Hosting a drinking game at Russia's DevGAMM
Last month I hosted possibly the most glorious trainwreck of a panel at a game convention - Game Lynch.
I'm standing on stage in front of 500 people, I had just setup Rami into losing his Game Lynch part. The rules state that if a person doesn't drink alcohol, me as the host has to take the "hit".

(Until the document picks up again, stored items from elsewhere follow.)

Lemma match_names_spec `{JL : JsonLib} names profiles pk :
  pk ∈ match_names_to_profiles names profiles <->
  exists p n, p ∈ profiles /\ n ∈ names /\ mp_pubkey p = pk /\ profile_name p <> EmptyString /\
    to_ascii_lowercase n = to_ascii_lowercase (profile_name p).
Proof.
  unfold match_names_to_profiles. case_bool_decide as Hn.
  { subst names. split; [by intros ?%not_elem_of_nil|]. by intros (p & n & _ & ?%not_elem_of_nil & _). }
  rewrite list_elem_of_omap. split.
  - intros (p & Hp & H). cbn in H. destruct (String.eqb_spec (profile_name p) EmptyString) as [|Hne]; [done|].
    destruct (existsb _ names) eqn:E; [|done]. injection H as <-. apply existsb_exists in E as (n & Hin & E).
    exists p, n. apply list_elem_of_In in Hin. by apply String.eqb_eq in E.
  - intros (p & n & Hp & Hin & <- & Hne & E). exists p. split; [done|]. cbn. destruct (String.eqb_spec (profile_name p) EmptyString) as [|_]; [done|].
    assert (existsb (fun n => eq_ignore_ascii_case n (profile_name p)) names = true) as ->; [|done].
    apply existsb_exists. exists n. apply list_elem_of_In in Hin. split; [done|]. unfold eq_ignore_ascii_case. rewrite E. apply String.eqb_refl.
Qed.

(** The names taken from a message are exactly those that follow an [@] at
    the start or after white space: the longest known name that ends at a word
    boundary there, in lower case, or else the word; each is given once, and
    without known names the result is that of the single-word extractor.  A
    known display name written after such an [@] is found whatever its case,
    and whatever words it consists of, unless a longer known name stands there.
    The members then matched are exactly those whose profile carries one of
    these names. *)
Theorem mentions_found `{JL : JsonLib} content names :
  (forall x, x ∈ extract_at_mentions_with_known content names <->
     exists pre r, content = pre +:+ String "@" r /\ opens true pre = true /\ r <> EmptyString /\
    known_or_word (known_names names) r = Some x) /\
  NoDup (extract_at_mentions_with_known content names) /\
  extract_at_mentions_with_known content [] = extract_at_names content /\
  (forall pre written n rest, content = pre +:+ "@" +:+ written +:+ rest ->
     opens true pre = true -> n ∈ names -> String.eqb (trim n) EmptyString = false ->
     eq_ignore_ascii_case written n = true -> is_word_boundary rest = true ->
     (forall m, m ∈ names -> String.length n < String.length m -> is_known (written +:+ rest) m = false) ->
     to_ascii_lowercase n ∈ extract_at_mentions_with_known content names) /\
  (forall profiles pk, pk ∈ match_names_to_profiles (extract_at_mentions_with_known content names) profiles <->
     exists p x, p ∈ profiles /\ x ∈ extract_at_mentions_with_known content names /\ mp_pubkey p = pk /\
    profile_name p <> EmptyString /\ to_ascii_lowercase x = to_ascii_lowercase (profile_name p)).
Proof.
  split_and!; [intros x; apply extract_known_spec|apply extract_known_nodup|apply extract_known_nil| |intros; apply match_names_spec].
  intros pre written n rest -> Ho Hn Ht Hw Hb Hlong. apply extract_known_spec. exists pre, (written +:+ rest).
  split_and!; [done|done| |by apply known_name_found]. destruct written; [|done]. exfalso.
  apply known_length in Hw. destruct n; [|done]. done.
Qed.

Lemma mentions_found_witness :
  extract_at_mentions_with_known "hey @ada LOVELACE, see @bob" ["Ada"; "Ada Lovelace"] = ["ada lovelace"; "bob"] /\
  to_ascii_lowercase "Ada Lovelace" ∈ extract_at_mentions_with_known "hey @ada LOVELACE, see @bob" ["Ada"; "Ada Lovelace"].
Proof.
  split; [by vm_compute|].
  destruct (@mentions_found {| from_str := fun _ => None; json_text := fun _ => EmptyString |}
              "hey @ada LOVELACE, see @bob" ["Ada"; "Ada Lovelace"]) as (_ & _ & _ & H & _).
  apply (H "hey " "ada LOVELACE" "Ada Lovelace" ", see @bob"); try reflexivity.
  - right. left.
  - intros m Hm Hl. apply list_elem_of_In in Hm. destruct Hm as [<-|[<-|[]]]; cbn in Hl; lia.
Defined.

(** A text made of plain text, code spans and fenced blocks that begin a
    line (the last one possibly unclosed) is read the way it was written: each
    piece of code becomes one space and nothing else changes.  So a reference
    inside code is not a mention and one outside is.  For any text at all the
    scan ends, and never lengthens it. *)
Theorem code_hidden content :
  (exists out, strip_loop (S (String.length content)) true content = Some out /\
     strip_code_regions content = out /\ String.length out <= String.length content) /\
  (no_backtick content = true -> strip_code_regions content = content) /\
  (forall segments, segments_ok true segments = true -> content = render segments -> strip_code_regions content = visible segments).
Proof.
  split_and!.
  - destruct (strip_loop_total (S (String.length content)) true content) as (out & E & Hl); [lia|]. exists out.
    unfold strip_code_regions. by rewrite E.
  - intros Hb. apply strips_content. rewrite <-(str_app_nil_r content). apply strips_plain; [done|apply strips_nil].
  - intros l Hl ->. by apply strips_content, strips_segments.
Qed.

Lemma code_hidden_witness :
  let l := [Plain "see "; Span "@a"; Plain (" and" +:+ nl +:+ " "); Block "rs" ("let x;" +:+ nl) " "; Plain "end"; Span "b"] in
  segments_ok true l = true /\ strip_code_regions (render l) = "see   and" +:+ nl +:+ "  end ".
Proof.
  cbn zeta. split; [reflexivity|]. destruct (code_hidden (render [Plain "see "; Span "@a"; Plain (" and" +:+ nl +:+ " ");
    Block "rs" ("let x;" +:+ nl) " "; Plain "end"; Span "b"])) as (_ & _ & H).
  etransitivity; [eapply H; [|reflexivity]; reflexivity|reflexivity].
Defined.
(* ===== verification/Cli.v ===== *)
(** * Command line client

    [buzz-cli/src/error.rs], [validate.rs] and [client.rs]: the errors of the
    command line, the checks of its arguments, and the HTTP client it talks to
    the relay with.  A command is a function of the world [World], the state of
    everything outside the process ([Env]) with the requests it sent and the
    delays it slept, that ends in a [result].  The HTTP stack, the signer, the
    clock, the file system, URLs and the JSON of the relay's receipts are the
    class [CliLib]. *)

From S2P Require Import Prelude Text Nostr Demo Kinds OwnerAttestation GitPerms Sdk Json Mentions.

(** ** Errors *)

(** [reqwest::Error]. *)
Record NetError := mkNetError {
  net_text : string;
  net_causes : list string;
  is_connect : bool;
  is_timeout : bool;
  is_request : bool;
  is_body : bool;
  is_decode : bool;
}.

Inductive CliError :=
| Usage (msg : string)
| RelayError (status : N) (body : string)
| Network (e : NetError)
| AuthError (msg : string)
| KeyError (msg : string)
| Conflict (msg : string)
| NotFound (msg : string)
| DeliveryUnknown (msg : string)
| Other (msg : string).

Definition fmt_reqwest_error (e : NetError) : string :=
  fold_left (fun msg cause => if str_contains cause msg then msg else msg +:+ ": " +:+ cause) (net_causes e) (net_text e).

(** [Display]. *)
Definition cli_error_to_string (e : CliError) : string :=
  match e with
  | Usage m | NotFound m | Other m => m
  | RelayError status body => "relay error " +:+ num status +:+ ": " +:+ body
  | Network e => "network error: " +:+ fmt_reqwest_error e
  | AuthError m => "auth error: " +:+ m
  | KeyError m => "key error: " +:+ m
  | Conflict m => "conflict: " +:+ m
  | DeliveryUnknown m => "delivery unknown: " +:+ m
  end.
(** [Vec::dedup]. *)
Fixpoint dedup_adjacent (l : list (string * string)) : list (string * string) :=
  match l with
  | x :: ((y :: _) as rest) => if bool_decide (x = y) then dedup_adjacent rest else x :: dedup_adjacent rest
  | l => l
  end.

Definition match_profiles_by_name (events : list Value) (name : string) : list (string * string) :=
  dedup_adjacent (sort_by pair_le (omap (profile_match (to_ascii_lowercase name)) events)).

Definition candidates (matches : list (string * string)) : string :=
  let shown := Nat.min 5 (length matches) in
  let listing := (fun x : string * string => x.2 +:+ " (" +:+ x.1 +:+ ")") <$> take shown matches in
  join_str ", " (listing ++ if (shown <? length matches)%nat then ["… and " +:+ num (N.of_nat (length matches - shown)) +:+ " more"] else []).

Definition resolve_author (c : BuzzClient) (author : string) : M string :=
  let author := trim author in
  if hex64 author then ret (to_ascii_lowercase author)
  else if starts_with author "npub1" then lift (ok_or (PublicKey_parse author) (Usage ("invalid npub: " +:+ author)))
  else
    let! raw := query c (VObject [("kinds", nums [0%N]); ("search", VString author); ("limit", json_u64 100)]) in
    match match_profiles_by_name (parse_events raw) author with
    | [] => fail (Usage ("no user found with name '" +:+ author +:+ "' — pass a hex pubkey or npub instead"))
    | [x] => ret x.1
    | matches => fail (Usage ("name '" +:+ author +:+ "' is ambiguous — matches: " +:+ candidates matches +:+ ". Pass a pubkey instead"))
    end.

Definition search_filter (q author_hex : option string) (since : option Z) (limit : option N) : Value :=
  opt_field "since" since json_i64
    (opt_field "authors" author_hex (fun pk => strs [pk])
      (opt_field "search" q VString
        (VObject [("kinds", nums [9; 40002; 45001; 45003]%N); ("limit", json_u64 (N.min (default 20%N limit) 100))]))).

Definition cmd_search (c : BuzzClient) (q author : option string) (since : option Z) (limit : option N) (format : OutputFormat) : M string :=
  if is_none q && is_none author then fail (Usage "at least one of --query or --author is required")
  else
    let! author_hex := match author with Some a => let! h := resolve_author c a in ret (Some h) | None => ret None end in
    let! resp := query c (search_filter q author_hex since limit) in
    let events := parse_events resp in
    ret (show_events (if is_none q then newest_first events else events) format).

(** ** The sub-commands *)

Inductive MessagesCmd :=
| Send (p : SendMessageParams)
| SendDiff (p : SendDiffParams)
| Edit (event content : string)
| Delete (event : string) (options : DeleteMessageOptions)
| Get (channel : string) (limit : option N) (before since : option Z) (kinds : option string)
| ThreadCmd (channel event : string) (limit depth_limit : option N)
| SearchCmd (q author : option string) (since : option Z) (limit : option N)
| Vote (event direction : string).

Definition dispatch (cmd : MessagesCmd) (c : BuzzClient) (format : OutputFormat) : M string :=
  match cmd with
  | Send p => cmd_send_message c p
  | SendDiff p => cmd_send_diff_message c p
  | Edit event content => cmd_edit_message c event content
  | Delete event options => cmd_delete_message c event options
  | Get channel limit before since kinds => cmd_get_messages c channel limit before since kinds format
  | ThreadCmd channel event limit depth_limit => cmd_get_thread c channel event limit depth_limit format
  | SearchCmd q author since limit => cmd_search c q author since limit format
  | Vote event direction => cmd_vote_on_post c event direction
  end.
End messages.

A few minutes before, Wolf Lang mixed some... cough medicine with alcohol? I have no idea what that was. It smelled great, but then I started drinking it. It got worse.
This glorious train wreck was Game Lynch, the pre-award show I host at DevGAMM. You can watch the full video here:
I previously wrote on Gamasutra how we invented this drinking game/tv show a few years ago in Ukraine, but this one went off-rails funny. The idea is simple - developers submit their games to get Lynched, on-stage.
Experts have 5 minutes to lynch the game
Devs have 1 minute to defend themselves
The audience decides who wins
The loser drinks a cocktail mixed by other experts
At the most recent DevGAMM in Moscow in May we had over 1,400 participants, and these people joined s Experts:
Rami Ismail
Adriel Wallick
Sergey Galyonkin (known for SteamSpy)
Wolf Lang (Threaks - devs of Beat Buddy)
Mike Rose
and me hosting
The panel was initially invented to be not as much as funny, but to point out technical errors in the games. However being the guy who makes himself an idiot on stage, I've been putting more of a comedy spin on it lately. We added the drinking game component. We added voting with the audience involved live.
Here are more pics
People voting with black/white cards
Mike is mixing a drink. WHY WAS THERE STREPSILS IN THE ALCOHOL BAG???
Wolf presenting the losing devs with their drink
View from the side when Mike was lynching Spooky Rooms. I was helping. There's a timer in the bakground.
Sergey can't hold it in, strepsils still standing there.
Next step I'll be adding a Trial By Combat mode, where the developer can defend himself in combat. During my Lynch, you can hear the dev proposing trial by combat, but I really didn't know how to pull it off right there. In September we'll find out during DevGAMM Hamburg (Sept 10-11 2015).
Do you know of any other non-standard panel formats? I feel like standards are boring, and I try to give recommendations to conference organizers on how to make these things more lively, interesting, fun. We are in the business of fun after all.